Before, Natalie’s beauty had been soft, like a lily–delicate and pure. Now, she was a blazing red rose, sharp–edged, dangerous, breathtaking with a kind of defiant allure.
“Is this really me?”
She raised a trembling hand, fingers brushing her new skin.
Baron’s smile deepened. “It’s you. At sixteen, you were already this dazzling, this untamed.”
Sixteen?
Natalie blinked. She wanted to argue–when had she ever been so bold? But then, unbidden, a memory she had long buried broke the surface.
That year, she had gone abroad for a dance competition.
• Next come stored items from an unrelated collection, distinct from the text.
(** [push_front] of a new node, and its map entry. *)
Definition insert_front (c : RamCacheLRU) (e : Entry) : RamCacheLRU := {|
  _max_bytes := _max_bytes c; _bytes_used := u64 (_bytes_used c + size_of (e_data e));
  _lru := (_next c, e) :: _lru c; _entries := <[e_key e := _next c]> (_entries c);
  _hits := _hits c; _misses := _misses c; _evictions := _evictions c;
  _generation := _generation c; _next := S (_next c) |}.

(** ** Operations *)

(** One iteration destroys the node at the back; [length (_lru c)] of them
    empty the list. *)
Fixpoint evict_loop (fuel : nat) (required_space : Z) (c : RamCacheLRU) : RamCacheLRU :=
  match fuel with
  | O => c
  | S fuel =>
      if _max_bytes c <? u64 (_bytes_used c + required_space) then
        match last (_lru c) with
        | Some (it, victim) => evict_loop fuel required_space (destroy true c (e_key victim) it victim)
        | None => c
        end
      else c
  end.

Definition evict_if_needed (required_space : Z) (c : RamCacheLRU) : RamCacheLRU :=
  evict_loop (length (_lru c)) required_space c.

(** [get] in its two lock windows.  The first, shared: the result, and the
    iterator and generation to refresh with, unless it is a miss or already
    the front. *)
Definition get_shared (rk : RamCacheKey) (c : RamCacheLRU)
  : option (option (list Z * Z) * option (nat * Z) * RamCacheLRU) :=
  match _entries c !! rk with
  | None => Some (None, None, count_get c false)
  | Some it =>
      e ← deref (_lru c) it;
      let c := count_get c true in
      let r := Some (e_data e, e_stamp e) in
      Some (r, if is_begin (_lru c) it then None else Some (it, _generation c), c)
  end.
For once, away from home, she dared to try a striking makeup look–fierce, smoldering. The effect was stunning. Too stunning. Strangers stared, whispered, followed. What should have been triumph ended in fear.
She remembered the leers, the mocking laughter, and the accusation that her beauty was an invitation. She had cried, ashamed. In that moment she learned–sometimes, beauty itself was treated as a sin.
After that, she swore off heavy makeup. She wore simplicity like armor, and over time, even the memory blurred.
The Summers couple had never known about it. She had believed it was hers alone to carry. And yet here was Baron, recalling it so easily.
Her breath caught. Hadn’t he once said they had met before?
Could it have been then–during that very competition?
Her mind raced, searching the fragments of that night. And suddenly–she saw it.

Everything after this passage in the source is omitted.